Conclusion: Medication knowledge of patients with acute decompensated heart failure is poor. Despite care in a university hospital, patients’ individual medication knowledge decreased after discharge. The study reveals an urgent need for better strategies to improve and promote the knowledge of prescribed medication in these very high-risk patients.

Keywords: medication knowledge, hospitalization, chronic heart failure, health literacy



Chronic heart failure (CHF) is a serious health care problem affecting 1%–2% of the adult population in developed countries with the prevalence rising to ≥10% among persons ≥70 years of age.1 Evidence-based pharmacotherapy has improved prognosis in patients with systolic heart failure.2 Adherence to these medications, defined as the extent to which patients take medications as prescribed, prevents hospitalization and mortality.3,4

Management of chronic diseases, including heart failure, requires a high level of self-care skills that are determined by patients’ health literacy, which is defined as the degree to which patients have the capacity to adapt health information and services needed to make appropriate health decisions.4 A substantial aspect of health literacy represents the knowledge of one’s medical condition and treatment regimens, especially daily medication.5 Medication knowledge was shown to determine medication adherence in CHF patients and is inversely associated with outcomes in CHF.6,7 Lack of patients’ knowledge about their discharge medication increases the risk of drug-related problems.4 During hospitalization, established medication regimens are frequently modified, and in >75% of cases, even three or more alterations are carried out.8 A fact that represents a challenge for the interaction between health care providers and patients.

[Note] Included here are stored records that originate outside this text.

(** [Options.ResolveControllerConfig] of options.go; [HostedCluster] is set later. *)
Definition ResolveControllerConfig (o : Options.Options) (infra : InfrastructureInfo)
    (provider : CloudProviders.CloudProvider) (hostedCluster : bool) : Config :=
  mkConfig (Options.Namespace o) (CloudProviders.KarpenterImage provider) (InfraName infra)
    (CloudProviders.ClusterEndpoint infra) (Options.ReleaseVersion o) (Options.ManagementCluster o) provider
    hostedCluster (Options.TokenMinterImage o) (Options.DefaultSecurityContextUID o).

Definition discoverInfrastructureFromEnv (o : Options.Options) : InfrastructureInfo :=
  mkInfrastructureInfo (Platform o) (Options.Region o) (Options.ClusterName o) (Options.ClusterEndpoint o).

Definition isPlatformSupported (managementCluster : bool) (platform : string) : bool :=
  managementCluster || bool_decide (platform = AWSPlatformType).

(** The libraries' part: client-go's and controller-runtime's constructors, and the
    setup of a controller, which registers its watches. *)
Record Runtime := mkRuntime {
  GetConfig : result unit;
  NewClient : result unit;
  AddToScheme : CloudProviders.CloudProvider -> result unit;
  NewManager : result unit;
  BuildConfigFromFlags : string -> result unit;
  NewCluster : result unit;
  AddCluster : result unit;
  SetupWithManager : Controller -> result unit;
  AddHealthzCheck : result unit;
  AddReadyzCheck : result unit;
  Start : list Controller -> result unit }.

Section operator.
Context (files : Decoded) (env : string -> string) (LoadDefaultConfig : string -> result unit).
Context (rt : Runtime).

Definition discoverInfrastructure : go (result InfrastructureInfo) :=
  Ret (map_err (wrapf "creating client for infrastructure discovery") (NewClient rt)) ;;?
  infra ←? wrap_err "getting Infrastructure CR"
    (call (EGet Management KInfrastructure (mkObjectKey "" "cluster")));
  match infra_PlatformStatus infra with
  | None => Ret (Err (ENew "infrastructure status.platformStatus is nil"))
  | Some ps =>
      if decide (infra_InfrastructureName infra = "")
      then Ret (Err (ENew "infrastructure status.infrastructureName is empty"))
      else
        let region := default "" (ps_AWS ps) in
        Ret (Ok (mkInfrastructureInfo (ps_Type ps) region (infra_InfrastructureName infra)
                   (infra_APIServerInternalURL infra)))
  end.

(** [controllers.Setup] *)
Fixpoint Setup (controllers : list Controller) : result unit :=
  match controllers with
  | [] => Ok tt
  | c :: rest =>
      rbind (map_err (wrapf "setting up controller") (SetupWithManager rt c)) (fun _ => Setup rest)
  end.

Definition newManager : result unit := map_err (wrapf "creating manager") (NewManager rt).

(** The controllers the manager is started with, or the error before. *)
Definition runClusterOperatorReporter (o : Options.Options) (platform : string) : result (list Controller) :=
  rbind newManager (fun _ =>
  let reporter := ClusterOperatorC (ClusterOperatorController.mkControllerConfig (Options.Namespace o)
                    (Options.ReleaseVersion o) [] (Some platform)) in
  rbind (Setup [reporter]) (fun _ => Ok [reporter])).

(** The secondary cluster: whether one is configured. *)
Definition newHostedCluster (o : Options.Options) : result bool :=
  if decide (TargetKubeconfig o <> "") then
    if Options.ManagementCluster o then
      rbind (map_err (wrapf ("loading kubeconfig " +:+ Quote (TargetKubeconfig o)))
               (BuildConfigFromFlags rt (TargetKubeconfig o))) (fun _ =>
      rbind (map_err (wrapf "creating hosted cluster") (NewCluster rt)) (fun _ =>
      rbind (map_err (wrapf "adding hosted cluster to manager") (AddCluster rt)) (fun _ => Ok true)))
    else Ok false
  else Ok false.

(** The discovered infrastructure, under the overrides of the environment. *)
Definition overrideInfra (o : Options.Options) (infra : InfrastructureInfo) : InfrastructureInfo :=
  mkInfrastructureInfo (PlatformType infra) (CloudProviders.Region infra)
    (if decide (Options.ClusterName o <> "") then Options.ClusterName o else InfraName infra)
    (if decide (Options.ClusterEndpoint o <> "") then Options.ClusterEndpoint o else CloudProviders.ClusterEndpoint infra).

Definition setupControllers (o : Options.Options) (infra : InfrastructureInfo) : result (list Controller) :=
  if negb (isPlatformSupported (Options.ManagementCluster o) (PlatformType infra))
  then runClusterOperatorReporter o (PlatformType infra)
  else
    rbind (map_err (wrapf "initializing cloud provider") (GetCloudProvider files env LoadDefaultConfig infra))
      (fun provider =>
    rbind (map_err (wrapf "adding cloud provider types to scheme") (AddToScheme rt provider)) (fun _ =>
    rbind newManager (fun _ =>
    rbind (newHostedCluster o) (fun hosted =>
    let cs := NewControllers files (ResolveControllerConfig o infra provider hosted) in
    rbind (Setup cs) (fun _ => Ok cs))))).

(** [Run] up to [startManager]: the controllers the manager is started with. *)
Definition prepare (o : Options.Options) : go (result (list Controller)) :=
  Ret (map_err (wrapf "loading kube config") (GetConfig rt)) ;;?
  infra ←? (if Options.ManagementCluster o then Ret (Ok (discoverInfrastructureFromEnv o))
            else wrap_err "discovering infrastructure" discoverInfrastructure);
  Ret (setupControllers o (overrideInfra o infra)).

Definition startManager (cs : list Controller) : result unit :=
  rbind (map_err (wrapf "setting up health check") (AddHealthzCheck rt)) (fun _ =>
  rbind (map_err (wrapf "setting up ready check") (AddReadyzCheck rt)) (fun _ =>
  map_err (wrapf "starting manager") (Start rt cs))).

Definition Run (o : Options.Options) : go (result unit) :=
  cs ←? prepare o; Ret (startManager cs).

(** [main]: [o] holds the flags. *)
Definition main (o : Options.Options) : go (result unit) :=
  match start env o with
  | Err err => Ret (Err err)
  | Ok o' => Run o'
  end.

(** ** What runs *)

Definition awsHostedNames : list string :=
  ["crd"; "default-nodeclass"; "ec2-nodeclass"; "karpenter"; "autonode-status"; "hcp-deletion";
   "karpenter-machine-approver"].
Definition azureHostedNames : list string :=
  ["crd"; "default-nodeclass"; "azure-nodeclass"; "azure-nodeclass-vap"; "karpenter"; "autonode-status";
   "hcp-deletion"].
Definition standaloneNames : list string := ["crd"; "karpenter"; "clusteroperator"].

Definition reporterOf (o : Options.Options) (platform : string) : Controller :=
  ClusterOperatorC (ClusterOperatorController.mkControllerConfig (Options.Namespace o)
    (Options.ReleaseVersion o) [] (Some platform)).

Cognitive functioning is impaired in patients with decompensated heart failure. It improves but does not normalize after recompensation.9,10 Several studies characterized health literacy and medication knowledge in CHF populations either at the time of hospitalization or after discharge. However, a potential alteration of knowledge over time from acute hospital admission to the outpatient setting and a potential role of recompensation as an effector of knowledge have not been investigated. We hypothesized an increase in the individual medication-related knowledge during the course of treatment. Therefore, the objective of the present study was to quantify medication knowledge in a cohort of patients referred to and discharged from a tertiary clinical center due to decompensated heart failure.

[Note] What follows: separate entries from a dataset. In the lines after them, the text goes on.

Lemma setup_runs fuel t :
  all_runs (setupOperatorInfoMetric podName fuel namespace) t (fun t' r => exists t1, t' = t ++ t1
    /\ attempts t1 = 0 /\ registered t1 = match r with Some (Ok _) => true | _ => false end).
Proof.
  unfold setupOperatorInfoMetric. case_decide as Hn; [by exists []; rewrite app_nil_r|].
  apply all_runs_bind. eapply all_runs_mono; [apply wait_runs|].
  intros t' r (t1 & -> & Hp & Hq & Ha). destruct r as [[image|e]|]; [|by exists t1|by exists t1].
  intros x. cbn. exists (t1 ++ [Ev (MRegister image) x]). rewrite app_assoc, attempts_app, registered_app, Ha, Hq.
  destruct x as [[]|]; done.
Qed.

Lemma backoff_guarded steps duration factor fuel t :
  steps + attempts t <= 5 -> registered t = false ->
  guarded metricGuard t (ExponentialBackoff steps duration factor
    (tried ← setupOperatorInfoMetric podName fuel namespace;
     match tried with
     | None => Ret None
     | Some (Err _) => Ret (Some (Ok false))
     | Some (Ok _) => Ret (Some (Ok true))
     end)).
Proof.
  revert duration t; induction steps as [|steps IH]; intros duration t Ha Hr; [done|].
  cbn [ExponentialBackoff]. split; [split; [done | lia]|]. intros [ctxErr|]; cbn [mbind prog_bind]; [done|].
  set (t0 := t ++ _).
  assert (H0 : registered t0 = false /\ S (steps + attempts t0) <= 6).
  { unfold t0. rewrite registered_app, attempts_app, Hr. cbn. split; [done | lia]. }
  clearbody t0. destruct H0 as [Hr0 Ha0].
  apply guarded_bind.
  { apply guarded_bind; [by apply setup_guarded|].
    eapply all_runs_mono; [apply all_runs_suffix|]. by intros t' [[|]|]. }
  apply all_runs_bind. eapply all_runs_mono; [apply setup_runs|].
  intros t' r (t1 & -> & Ht1 & Hq). destruct r as [[u|e]|]; cbn [all_runs]; [done| |done].
  case_decide; [done|]. split; [split; [by rewrite registered_app, Hr0, Hq | done]|].
  intros [ctxErr|]; cbn [mbind prog_bind]; [done|]. apply IH.
  - rewrite !attempts_app, Ht1. cbn. lia.
  - rewrite !registered_app, Hr0, Hq. done.
Qed.

(** The setup of the metric.  It makes at most five attempts; it only reads the
    operator's own pod, and not without its name; it registers only an image that
    the last answer reports for a container of the operator; it does nothing after
    the metric is registered, so the metric is registered at most once; and it ends
    without an error exactly when the metric is registered. *)
Theorem metric_registered_once fuel :
  guarded metricGuard [] (setupOperatorInfoMetricWithRetry podName fuel namespace)
  /\ all_runs (setupOperatorInfoMetricWithRetry podName fuel namespace) [] (fun t r =>
       r = Some (Ok tt) <-> registered t = true).
Proof.
  split; [by apply backoff_guarded|].
  unfold setupOperatorInfoMetricWithRetry. cbv zeta. generalize (bo_Steps operatorInfoBackoff) as steps.
  generalize (bo_Duration operatorInfoBackoff) as duration. generalize (bo_Factor operatorInfoBackoff) as factor.
  intros factor duration steps.
  enough (forall t, registered t = false -> all_runs (ExponentialBackoff steps duration factor
    (tried ← setupOperatorInfoMetric podName fuel namespace;
     match tried with
     | None => Ret None
     | Some (Err _) => Ret (Some (Ok false))
     | Some (Ok _) => Ret (Some (Ok true))
     end)) t (fun t r => r = Some (Ok tt) <-> registered t = true)) as H by by apply H.
  revert duration; induction steps as [|steps IH]; intros duration t Hr; cbn [ExponentialBackoff all_runs]; [by rewrite Hr|].
  intros [ctxErr|]; cbn [mbind prog_bind all_runs]; [by rewrite registered_app, Hr|].
  apply all_runs_bind, all_runs_bind. eapply all_runs_mono; [apply setup_runs|].
  intros t' r (t1 & -> & _ & Hq). destruct r as [[u|e]|]; cbn [all_runs].
  - rewrite !registered_app, Hq. by rewrite !orb_true_r.
  - case_decide; cbn [all_runs]; [by rewrite !registered_app, Hr, Hq|].
    intros [ctxErr|]; cbn [mbind prog_bind all_runs]; [by rewrite !registered_app, Hr, Hq|].
    apply IH. by rewrite !registered_app, Hr, Hq.
  - by rewrite !registered_app, Hr, Hq.
Qed.

End attempts.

This evaluation is a prospective, cross-sectional study. We consecutively enrolled 111 patients between 54 and 98 years of age who had been hospitalized for decompensated heart failure at the emergency department of the Saarland University Hospital. The following inclusion criteria were required: acute decompensated heart failure, established medical therapy, and an ability to give written consent and participate in the interview. CHF was defined according to the European Society of Cardiology guidelines.2 After written informed consent was obtained, the patients were interviewed by an independent data collector not involved in patient care. The study was approved by the local ethics committee (“Ethik-Kommission der Ärztekammer des Saarlandes”) (identification number 98/13) in accordance with the Declaration of Helsinki. All patients gave their written informed consent to participate in the study.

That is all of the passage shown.